One of the marquee developments in the fund industry in recent memory are the launches of active non-transparent ETFs, or ANTs.
One way of looking at ANTs is that this category is new fund “technology.” ANTs represent the best of both worlds ideas: the advantages of active management with the liquidity and tradability of ETFs, something that long eluded the actively managed mutual fund industry.
ANTs “are actively managed exchange-traded funds that disclose their holdings quarterly instead of daily. This gives portfolio managers a chance to use their strategies in cheaper alternatives to mutual funds without running the risk of being copied or front-run,” according to ETFdb.com.

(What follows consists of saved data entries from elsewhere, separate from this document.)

Lemma register_grown name cols n s r s' :
  c2sql_internal_schema_register true (Some name) (Some cols) n s = Some (r, s') → reg_grown (r_reg s) (r_reg s').
Proof.
  assert (∀ s', r_reg s' = r_reg s → reg_grown (r_reg s) (r_reg s')) as Hsame by (by intros s1 ->).
  unfold c2sql_internal_schema_register. cbn [negb]. destruct (n =? 0); [intros E; by eapply Hsame, silent_fail|].
  destruct (_ <? n); [intros E; by eapply Hsame, silent_fail|]. destruct (negb _); [intros E; by eapply Hsame, silent_fail|].
  intros (reg & s1 & [= <- <-] & E)%bind_Some. destruct (find_entry _ _ _); [by eapply Hsame, silent_fail|].
  apply bind_Some in E as (r1 & s2 & E2%silent_validate_cols & E). destruct (negb _); [injection E as _ <-; by apply Hsame|].
  apply bind_Some in E as (reg & s3 & [= <- <-] & E). apply bind_Some in E as (r3 & s4 & E4%make_room_grown & E).
  rewrite E2 in E4. enough (reg_capacity (r_reg s') = reg_capacity (r_reg s4)) as Hc by (unfold reg_grown in *; lia).
  destruct (negb _); [by injection E as _ <-|].
  apply bind_Some in E as ([|] & s5 & E5%silent_r_malloc & E); cbn [negb] in E; [|apply silent_fail in E; congruence].
  apply bind_Some in E as ([r6 dst] & s6 & E6%silent_deep_copy & E). destruct (negb _).
  { apply bind_Some in E as (u & s7 & E7%silent_r_free & E%silent_fail). congruence. }
  apply bind_Some in E as (pk & s7 & E7%(silent_def r_reg) & E). apply bind_Some in E as (u & s8 & E8 & [= _ <-]).
  apply bind_Some in E8 as (reg & s9 & [= <- <-] & E8). destruct (_ <? _); [|done]. injection E8 as _ <-. simpl. congruence.
Qed.

Lemma unregister_grown name s r s' :
  c2sql_internal_schema_unregister true (Some name) s = Some (r, s') → reg_capacity (r_reg s') = reg_capacity (r_reg s).
Proof.
  intros (reg & s1 & [= <- <-] & E)%bind_Some. destruct (find_entry _ _ _); [|by injection E as _ <-].
  apply bind_Some in E as (e & s2 & _ & E). apply bind_Some in E as (u & s3 & _ & E).
  apply bind_Some in E as (u2 & s4 & [= _ <-] & [= _ <-]). done.
Qed.

Lemma schema_free_run e s :
  0 ≤ sch_col_count e →
  schema_free e s = Some (tt, grown (- schema_blocks e) (r_alloc s) s).
Proof.
  intros He. unfold schema_free, mbind, M_bind. rewrite free_iter. unfold mret, M_ret.
  rewrite !r_free_run. cbn [r_alloc grown].
  rewrite !grown_grown. unfold schema_blocks. do 3 f_equal. lia.
Qed.

Lemma free_entries_run l s :
  Forall (λ e, 0 ≤ sch_col_count e) l →
  free_entries l s =
  Some (tt, grown (- foldr (λ s n, schema_blocks s + n) 0 l) (r_alloc s) s).
Proof.
  intros Hl. revert s. induction Hl as [|e l He Hl IH]; intros s; simpl; [by rewrite grown_0|].
  unfold mbind, M_bind. rewrite schema_free_run by done. rewrite IH, grown_grown. do 3 f_equal. lia.
Qed.

Lemma schema_ok_count l : Forall schema_ok l → Forall (λ e, 0 ≤ sch_col_count e) l.
Proof. intros H. eapply Forall_impl; [exact H|]. intros e (_ & _ & ? & _). lia. Qed.

Lemma destroy_spec s :
  reg_wf s →
  c2sql_internal_schema_registry_destroy s =
  Some (tt, MkR (MkReg [] 0 0%N) (r_err s) (r_alloc s) 0).
Proof.
  intros (_ & Hok & _ & _ & Hlive).
  unfold c2sql_internal_schema_registry_destroy, mbind, M_bind, mgets.
  rewrite free_entries_run by (by apply schema_ok_count).
  unfold owned in Hlive. case_bool_decide as Hb; [rewrite decide_True in Hlive by done|
    rewrite decide_False in Hlive by done]; simpl; unfold set_reg, mmodify, grown; simpl; do 3 f_equal; lia.
Qed.

Lemma owned_remove reg i e :
  reg_entries reg !! i = Some e →
  owned (MkReg (take i (reg_entries reg) ++ drop (S i) (reg_entries reg))
    (reg_capacity reg) (reg_block reg)) = owned reg - schema_blocks e.
Proof.
  intros Hi. unfold owned. simpl. rewrite <-(take_drop_middle _ _ _ Hi) at 3.
  assert (∀ l1 l2, foldr (λ s n, schema_blocks s + n) 0 (l1 ++ l2) =
    foldr (λ s n, schema_blocks s + n) 0 l1 + foldr (λ s n, schema_blocks s + n) 0 l2) as Happ by
    (intros l1 l2; induction l1; simpl; lia).
  rewrite !Happ. simpl. lia.
Qed.

Lemma unregister_spec name s i e :
  reg_wf s → reg_entries (r_reg s) !! i = Some e → sch_name e = name →
  ∃ s', c2sql_internal_schema_unregister true (Some name) s = Some (SQL_RDB_OK, s') ∧ reg_wf s' ∧
    reg_entries (r_reg s') = delete i (reg_entries (r_reg s)) ∧
    r_alloc s' = r_alloc s ∧ r_err s' = r_err s.
Proof.
  intros (Hnd & Hok & Hcap & Hblk & Hlive) Hi <-.
  unfold c2sql_internal_schema_unregister, mbind, M_bind, mgets.
  rewrite (find_entry_at _ _ _ Hnd Hi), Hi. cbn [mdef].
  rewrite schema_free_run.
  2:{ pose proof (schema_ok_count _ Hok) as H. by eapply Forall_lookup_1 in H. }
  eexists; split; [done|]. cbn [r_reg r_alloc r_err grown]. unfold reg_wf. cbn.
  rewrite <-delete_take_drop. split_and!; try done.
  - unfold reg_names in *. cbn. rewrite list_fmap_delete. eapply sublist_NoDup; [exact Hnd|apply sublist_delete].
  - by apply Forall_delete.
  - unfold reg_count in *. cbn. rewrite length_delete by eauto. lia.
  - rewrite delete_take_drop, (owned_remove _ _ e) by done. lia.
Qed.

(** ** What the other components get from a registered schema *)

Lemma schema_ok_wf op s :
  schema_ok s → (op = C2SQL_QB_UPSERT → 0 ≤ sch_pk_index s) → schema_wf op s.
Proof.
  intros (_ & Hc & Hn & _ & Hpk) Hop. unfold C2SQL_MAX_COLUMNS in Hn.
  split; [split; [done|lia]|]. intros ->. specialize (Hop eq_refl).
  destruct Hpk as [[? _]|(i & c & E & Hi & _)]; [lia|]. apply lookup_lt_Some in Hi. lia.
Qed.

Lemma ident_char_qmark s : string_forall ident_char s = true → count_char "?" s = 0.
Proof.
  induction s as [|c s IH]; simpl; [done|]. rewrite andb_true_iff. intros [Hc Hs].
  rewrite IH by done. destruct (decide (c = "?"%char)) as [->|]; [|done]. by vm_compute in Hc.
Qed.

(** The statements the builder makes of registered schemas meet the
    conditions of its theorem on placeholders. *)
Lemma schema_ok_plain spec s :
  schema_ok s → (∀ c, q_new_col spec = Some c → c ∈ sch_cols s) → plain_names spec s.
Proof.
  intros (Hn & _ & _ & [_ Hc] & _) Hnew.
  assert (Forall (λ c : SqlRDBColumnDef, count_char "?" (col_name c) = 0) (sch_cols s)) as Hall.
  { eapply Forall_impl; [exact Hc|]. intros c ((_ & Hi & _) & _). by apply ident_char_qmark. }
  split_and!.
  - destruct Hn as (_ & Hi & _). by apply ident_char_qmark.
  - unfold col_names. by apply Forall_fmap.
  - intros c Hin%Hnew. by eapply Forall_forall in Hall.
Qed.

(** ** Histories of a registry *)

(** A call the program may make on a registry; the array of definitions is as
    long as the count says whenever the count is admissible. *)
Inductive reg_step : RState → RState → Prop :=
  | step_register valid name cols n r s s' :
      room s → 0 ≤ n < SIZE_MOD →
      (∀ cs, cols = Some cs → n ≤ C2SQL_MAX_COLUMNS → n ≤ Z.of_nat (length cs)) →
      c2sql_internal_schema_register valid name cols n s = Some (r, s') → reg_step s s'
  | step_unregister valid name r s s' :
      c2sql_internal_schema_unregister valid name s = Some (r, s') → reg_step s s'.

Currently, six ANTs with approximately $330 million in combined assets under management are listed in the U.S. with several more on the way soon. American Century, Fidelity, and Clearbridge are the current players in the space with T. Rowe Price expected to soon bring its own ANTs to market.
In April, American Century launched the Focused Dynamic Growth ETF (FDG) and Focused Large Cap Value ETF (FLV), which are now the two largest ANTs. FDG has over $182 million in assets, an impressive for any new ETF, let alone one testing structure advisors aren’t accustomed to.
In June, Fidelity launched three ANTs of its own: the Fidelity Blue Chip Growth ETF (FBCG), Fidelity Blue Chip Value ETF (FBCV) and the Fidelity New Millennium ETF (FMIL).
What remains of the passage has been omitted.